GOAL OF THE EXERCISE: Copy out exactly the lines below that run from the one holding "- intros [Hi" to the one holding "destruct (IH (<[Z.to_nat", keeping both of those lines and no others.

Top of DATASET ENTRIES

(** Several writes: the last one to an index counts. *)
Lemma scatter_in ws t : Forall (in_range (length t)) ws.*1 → NoDup ws.*1 →
  ∃ t', scatter t ws = Ok t' ∧ length t' = length t ∧ (∀ j, 0 <= j → j ∉ ws.*1 → tget t' j = tget t j) ∧ (∀ w, w ∈ ws → tget t' w.1 = w.2).
Proof.
  revert t. induction ws as [|[i v] ws IH]; intros t; simpl.
  - intros _ _. exists t. split_and!; try done. by intros ? ?%elem_of_nil.
  - intros [Hi Hr]%Forall_cons [Hni Hnd]%NoDup_cons. rewrite tidx_in by done. cbn [mbind result_bind].
    destruct (IH (<[Z.to_nat i := v]> t)) as (t' & Ht' & Hl & Hout & Hin); [by rewrite length_insert|done|]. rewrite length_insert in *.
    exists t'. split_and!; [done|done| |].
    + intros j Hj Hnj. apply not_elem_of_cons in Hnj as [Hne Hnj]. rewrite Hout by done. rewrite tget_insert by done. by rewrite decide_False.
    + intros w [->|Hw]%elem_of_cons; [|by apply Hin]. simpl. rewrite Hout; [|by destruct Hi|done]. rewrite tget_insert; [|done|by destruct Hi]. by rewrite decide_True.
Qed.

(** The positive entries, when one of them is cleared or set. *)
Definition positives t : list Z := filter (λ v, 0 < v) t.
Lemma positives_insert t i v : in_range (length t) i → positives [v] ++ positives t ≡ₚ positives [tget t i] ++ positives (<[Z.to_nat i := v]> t).
Proof.
  intros Hi. pose proof (tget_lookup t i Hi) as Hl. set (n := Z.to_nat i) in *. rewrite insert_take_drop by (apply lookup_lt_Some in Hl; done).
  rewrite <-(take_drop_middle t n (tget t i) Hl) at 1. unfold positives. rewrite !filter_app, !(filter_cons _ _ (drop _ _)), !filter_cons, !filter_nil.
  destruct (decide (0 < v)), (decide (0 < tget t i)); simpl; rewrite <-?Permutation_middle; done || (by constructor).
Qed.
Lemma positives_scatter ws t t' : Forall (in_range (length t)) ws.*1 → NoDup ws.*1 → scatter t ws = Ok t' →
  positives (ws.*2) ++ positives t ≡ₚ positives (tget t <$> ws.*1) ++ positives t'.
Proof.
  revert t. induction ws as [|[i v] ws IH]; intros t; simpl; [by intros _ _ [= ->]|].
  intros [Hi Hr]%Forall_cons [Hni Hnd]%NoDup_cons. rewrite tidx_in by done. cbn [mbind result_bind]. intros Hs.
  specialize (IH (<[Z.to_nat i := v]> t)). rewrite length_insert in IH. specialize (IH Hr Hnd Hs).
  assert (tget (<[Z.to_nat i := v]> t) <$> ws.*1 = tget t <$> ws.*1) as E.
  { apply list_fmap_ext. intros k j Hk. rewrite tget_insert; [|done|]. { rewrite decide_False; [done|]. intros ->. apply Hni. by eapply list_elem_of_lookup_2. }
    rewrite Forall_forall in Hr. apply list_elem_of_lookup_2 in Hk. by destruct (Hr _ Hk). }
  rewrite E in IH. pose proof (positives_insert t i v Hi) as Hp.
  assert (∀ w l, positives (w :: l) = positives [w] ++ positives l) as Hc by (intros w l; unfold positives; by rewrite <-filter_app).
  rewrite (Hc v), (Hc (tget t i)), <-!(assoc (++)), (Permutation_app_swap_app (positives [v])), Hp, (Permutation_app_swap_app _ (positives [_])). by rewrite IH.
Qed.
End tensors.

(** ** The invariant *)
Definition full_slots (p : SWAPool) : list Z := arange 1 (Z.to_nat (size_full p)).
Definition swa_slots (p : SWAPool) : list Z := arange 1 (Z.to_nat (size_swa p)).
(** The window slot behind [i], or 0. *)
Definition behind (p : SWAPool) (i : Z) : Z := tget (full_to_swa p) i.

Record swa_pool_ok (p : SWAPool) : Prop := {
  po_ps : swa_ps p = 1;
  po_open : swa_open p = true ∧ is_not_in_free_group (full_attn_allocator p) = true ∧ is_not_in_free_group (swa_attn_allocator p) = true;
  po_wf : pool_wf (full_attn_allocator p) ∧ pool_wf (swa_attn_allocator p);
  po_sizes : 0 <= size_full p ∧ 0 <= size_swa p ∧ pool_size (full_attn_allocator p) = size_full p ∧ pool_size (swa_attn_allocator p) = size_swa p;
  po_len : length (full_to_swa p) = Z.to_nat (size_full p + 2);
  po_free : NoDup (held (full_attn_allocator p)) ∧ ∀ i, i ∈ held (full_attn_allocator p) → i ∈ full_slots p ∧ behind p i = 0;
  po_ends : behind p 0 = 0 ∧ behind p (size_full p + 1) = -1;
  po_nonneg : ∀ i, i ∈ full_slots p → 0 <= behind p i;
  po_window : held (swa_attn_allocator p) ++ positives (full_to_swa p) ≡ₚ swa_slots p;
}.

Definition used_slots (p : SWAPool) : gset Z := list_to_set (filter (λ i, i ∉ held (full_attn_allocator p)) (full_slots p)).
Definition backed_slots (p : SWAPool) : gset Z := list_to_set (filter (λ i, 0 < behind p i) (full_slots p)).

Lemma elem_of_full_slots p i : i ∈ full_slots p ↔ 1 <= i ∧ i < 1 + Z.of_nat (Z.to_nat (size_full p)).
Proof. apply elem_of_arange. Qed.
Lemma elem_of_used p i : i ∈ used_slots p ↔ i ∈ full_slots p ∧ i ∉ held (full_attn_allocator p).
Proof. unfold used_slots. rewrite elem_of_list_to_set, list_elem_of_filter. tauto. Qed.
Lemma elem_of_backed p i : i ∈ backed_slots p ↔ i ∈ full_slots p ∧ 0 < behind p i.
Proof. unfold backed_slots. rewrite elem_of_list_to_set, list_elem_of_filter. tauto. Qed.
Lemma token_free_held l k : is_not_in_free_group k = true → held (Token.free l k) ≡ₚ held k ++ l.
Proof.
  intros Ho. unfold held, Token.free. destruct l; [by rewrite app_nil_r|]. rewrite Ho. destruct (need_sort k); simpl; rewrite <-!(assoc (++)); [done|].
  f_equiv. by rewrite (comm (++)).
Qed.
Lemma token_free_size l k : pool_size (Token.free l k) = pool_size k.
Proof. unfold Token.free. destruct l; [done|]. by destruct (is_not_in_free_group k), (need_sort k). Qed.
Lemma token_available k : Token.available_size k = Z.of_nat (length (held k)).
Proof. unfold Token.available_size, held. rewrite length_app. lia. Qed.

Section pool.
Context (p : SWAPool) (Hp : swa_pool_ok p).

Lemma slot_in_range i : i ∈ full_slots p → in_range (length (full_to_swa p)) i.
Proof using Hp. rewrite elem_of_full_slots. destruct (po_sizes _ Hp) as (? & _). unfold in_range. rewrite (po_len _ Hp). lia. Qed.
Lemma range_slots l : (∀ i, i ∈ l → i ∈ full_slots p) → Forall (in_range (length (full_to_swa p))) l.
Proof using Hp. intros Hl. apply Forall_forall. intros i Hi. by apply slot_in_range, Hl. Qed.

(** [free_swa]: the window slots behind [l] are free again. *)
Lemma free_swa_spec l : NoDup l → (∀ i, i ∈ l → i ∈ full_slots p) →
  ∃ p', SWA.free_swa l p = Ok p' ∧ swa_pool_ok p' ∧ full_attn_allocator p' = full_attn_allocator p ∧ size_full p' = size_full p
    ∧ (∀ i, i ∈ full_slots p → behind p' i = if decide (i ∈ l) then 0 else behind p i).
Proof using Hp.
  intros Hnd Hl. pose proof (range_slots l Hl) as Hr. pose proof Hp as [Hps (Ho & Hof & Hos) [Hwf Hws] (Hs0 & Hs1 & Esf & Ess) Hlen [Hnf Hfree] [Hz Hend] Hnn Hwin].
  unfold SWA.free_swa. rewrite gather_in by done. cbn [mbind result_bind]. unfold pool_free. rewrite Hps, bool_decide_true by done. cbn [mbind result_bind].
  set (ws := (λ i : Z, (i, 0)) <$> l). assert (ws.*1 = l) as E1 by (unfold ws; rewrite <-list_fmap_compose; apply list_fmap_id).
  assert (positives ws.*2 = []) as E2.
  { unfold ws. rewrite <-list_fmap_compose. unfold positives. apply filter_nothing. apply Forall_forall. intros v (i & -> & _)%list_elem_of_fmap. simpl. lia. }
  destruct (scatter_in ws (full_to_swa p)) as (t' & Ht' & Hlt & Hout & Hin); [by rewrite E1..|].
  pose proof (positives_scatter ws (full_to_swa p) t') as Hpos. rewrite E1, E2 in *. specialize (Hpos Hr Hnd Ht'). simpl in Hpos.
  unfold fill. fold ws. rewrite Ht'. cbn [mbind result_bind]. eexists. split; [done|].
  assert (∀ i, i ∈ l → tget t' i = 0) as Hzero by (intros i Hi; apply (Hin (i, 0)); unfold ws; apply list_elem_of_fmap; by exists i).
  assert (∀ i, 0 <= i → tget t' i = if decide (i ∈ l) then 0 else behind p i) as Hbehind.
  { intros i Hi. destruct (decide (i ∈ l)); [auto|by apply Hout]. }
  assert (∀ i, i ∈ l → 1 <= i < size_full p + 1) as Hlr by (intros i Hi; specialize (Hl i Hi); rewrite elem_of_full_slots in Hl; lia).
  split_and!; [|done|done|].
  - split; simpl; try done.
    + split_and!; [done|done|by rewrite token_free_flag].
    + split; [done|by apply token_free_wf].
    + split_and!; [done|done|done|by rewrite token_free_size].
    + by rewrite Hlt.
    + split; [done|]. intros i Hi. destruct (Hfree i Hi) as [Hi1 Hi2]. split; [done|]. rewrite elem_of_full_slots in Hi1. unfold behind. simpl. rewrite Hbehind by lia. by case_decide.
    + unfold behind. simpl. rewrite !Hbehind by lia. rewrite !decide_False; [done| |]; intros Hi%Hlr; lia.
    + intros i Hi. unfold behind. simpl. pose proof (Hnn i Hi). rewrite elem_of_full_slots in Hi. rewrite Hbehind by lia. case_decide; [lia|done].
    + rewrite token_free_held by done. rewrite <-(assoc (++)). fold (positives (tget (full_to_swa p) <$> l)). by rewrite <-Hpos.
  - intros i Hi. rewrite elem_of_full_slots in Hi. unfold behind at 1. simpl. apply Hbehind. lia.
Qed.

Lemma free_swa_set_full l k : SWA.free_swa l (set_full k p) = set_full k <$> SWA.free_swa l p.
Proof using.
  unfold SWA.free_swa. simpl. destruct (gather _ _); [|done..]. cbn [mbind result_bind]. destruct (pool_free _ _ _); [|done..]. cbn [mbind result_bind].
  by destruct (fill _ _ _).
Qed.
(** The sizes the code asserts. *)
Lemma full_fits : Z.of_nat (length (held (full_attn_allocator p))) <= size_full p.
Proof using Hp.
  destruct (po_free _ Hp) as [Hnd Hin]. assert (held (full_attn_allocator p) ⊆+ full_slots p) as Hs by (apply NoDup_submseteq; [done|intros i Hi; by apply Hin]).
  apply submseteq_length in Hs. unfold full_slots in Hs. rewrite arange_length in Hs. destruct (po_sizes _ Hp) as (? & _). lia.
Qed.
Lemma window_fits : Z.of_nat (length (held (swa_attn_allocator p))) <= size_swa p.
Proof using Hp.
  pose proof (Permutation_length (po_window _ Hp)) as Hl. unfold swa_slots in Hl. rewrite length_app, arange_length in Hl. destruct (po_sizes _ Hp) as (_ & ? & _). lia.
Qed.
End pool.

(** [free]: the slots [l] and the window slots behind them. *)
Lemma free_pool_spec p l : swa_pool_ok p → NoDup l → (∀ i, i ∈ l → i ∈ used_slots p) →
  ∃ p', SWA.free l p = Ok p' ∧ swa_pool_ok p' ∧ held (full_attn_allocator p') ≡ₚ held (full_attn_allocator p) ++ l ∧ size_full p' = size_full p
    ∧ (∀ i, i ∈ full_slots p → behind p' i = if decide (i ∈ l) then 0 else behind p i).
Proof.
  intros Hp Hnd Hl. assert (∀ i, i ∈ l → i ∈ full_slots p ∧ i ∉ held (full_attn_allocator p)) as Hl' by (intros i Hi; by apply elem_of_used, Hl).
  destruct (free_swa_spec p Hp l Hnd) as (p1 & Hf & Hp1 & Ef & Es & Hb); [intros i Hi; by apply Hl'|].
  pose proof Hp as [Hps (Ho & Hof & Hos) [Hwf Hws] _ _ [Hnf Hfree] _ _ _].
  set (p' := set_full (Token.free l (full_attn_allocator p)) p1).
  assert (full_slots p1 = full_slots p) as Efs by (unfold full_slots; by rewrite Es).
  pose proof (token_free_held l (full_attn_allocator p) Hof) as Hh.
  assert (swa_pool_ok p') as Hp'.
  { pose proof Hp1 as [Hps1 (Ho1 & _ & Hos1) [_ Hws1] (Hs0 & Hs1 & Esf & Ess) Hlen1 _ Hend1 Hnn1 Hwin1]. split; simpl; try done.
    - split_and!; [done|by rewrite token_free_flag|done].
    - split; [by apply token_free_wf|done].
    - split_and!; [done|done| |done]. rewrite token_free_size, <-Ef. done.
    - split.
      + rewrite Hh. apply NoDup_app. split_and!; [done| |done]. intros i Hi Hil. by destruct (Hl' i Hil).
      + intros i Hi. change (full_slots p') with (full_slots p1). rewrite Efs. rewrite Hh, elem_of_app in Hi. destruct Hi as [Hi|Hi].
        * destruct (Hfree i Hi) as [? E]. split; [done|]. change (behind p1 i = 0). rewrite Hb by done. by case_decide.
        * destruct (Hl' i Hi). split; [done|]. change (behind p1 i = 0). rewrite Hb by done. by rewrite decide_True. }
  destruct l as [|i0 l0].
  { exists p. split_and!; [done|done|by rewrite app_nil_r|done|]. intros i _. by rewrite decide_False by apply not_elem_of_nil. }
  exists p'. split_and!; [|done|exact Hh|done|done]. unfold SWA.free. rewrite Ho. unfold pool_free. rewrite Hps, bool_decide_true by done. cbn [mbind result_bind].
  rewrite free_swa_set_full, Hf. cbn [mbind result_bind fmap result_fmap]. fold p'. pose proof Hp' as [Hps' _ _ (_ & _ & E1 & E2) _ _ _ _ _].
  unfold SWA.full_available_size, SWA.swa_available_size, pool_available. rewrite Hps', (bool_decide_true (1 = 1)) by done. rewrite !token_available, E1, E2.
  rewrite (bool_decide_true (_ <= size_full _)) by (by apply full_fits). by rewrite bool_decide_true by (by apply window_fits).
Qed.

Bottom of DATASET ENTRIES

ANSWER BOX:
  - intros [Hi Hr]%Forall_cons [Hni Hnd]%NoDup_cons. rewrite tidx_in by done. cbn [mbind result_bind].
    destruct (IH (<[Z.to_nat i := v]> t)) as (t' & Ht' & Hl & Hout & Hin); [by rewrite length_insert|done|]. rewrite length_insert in *.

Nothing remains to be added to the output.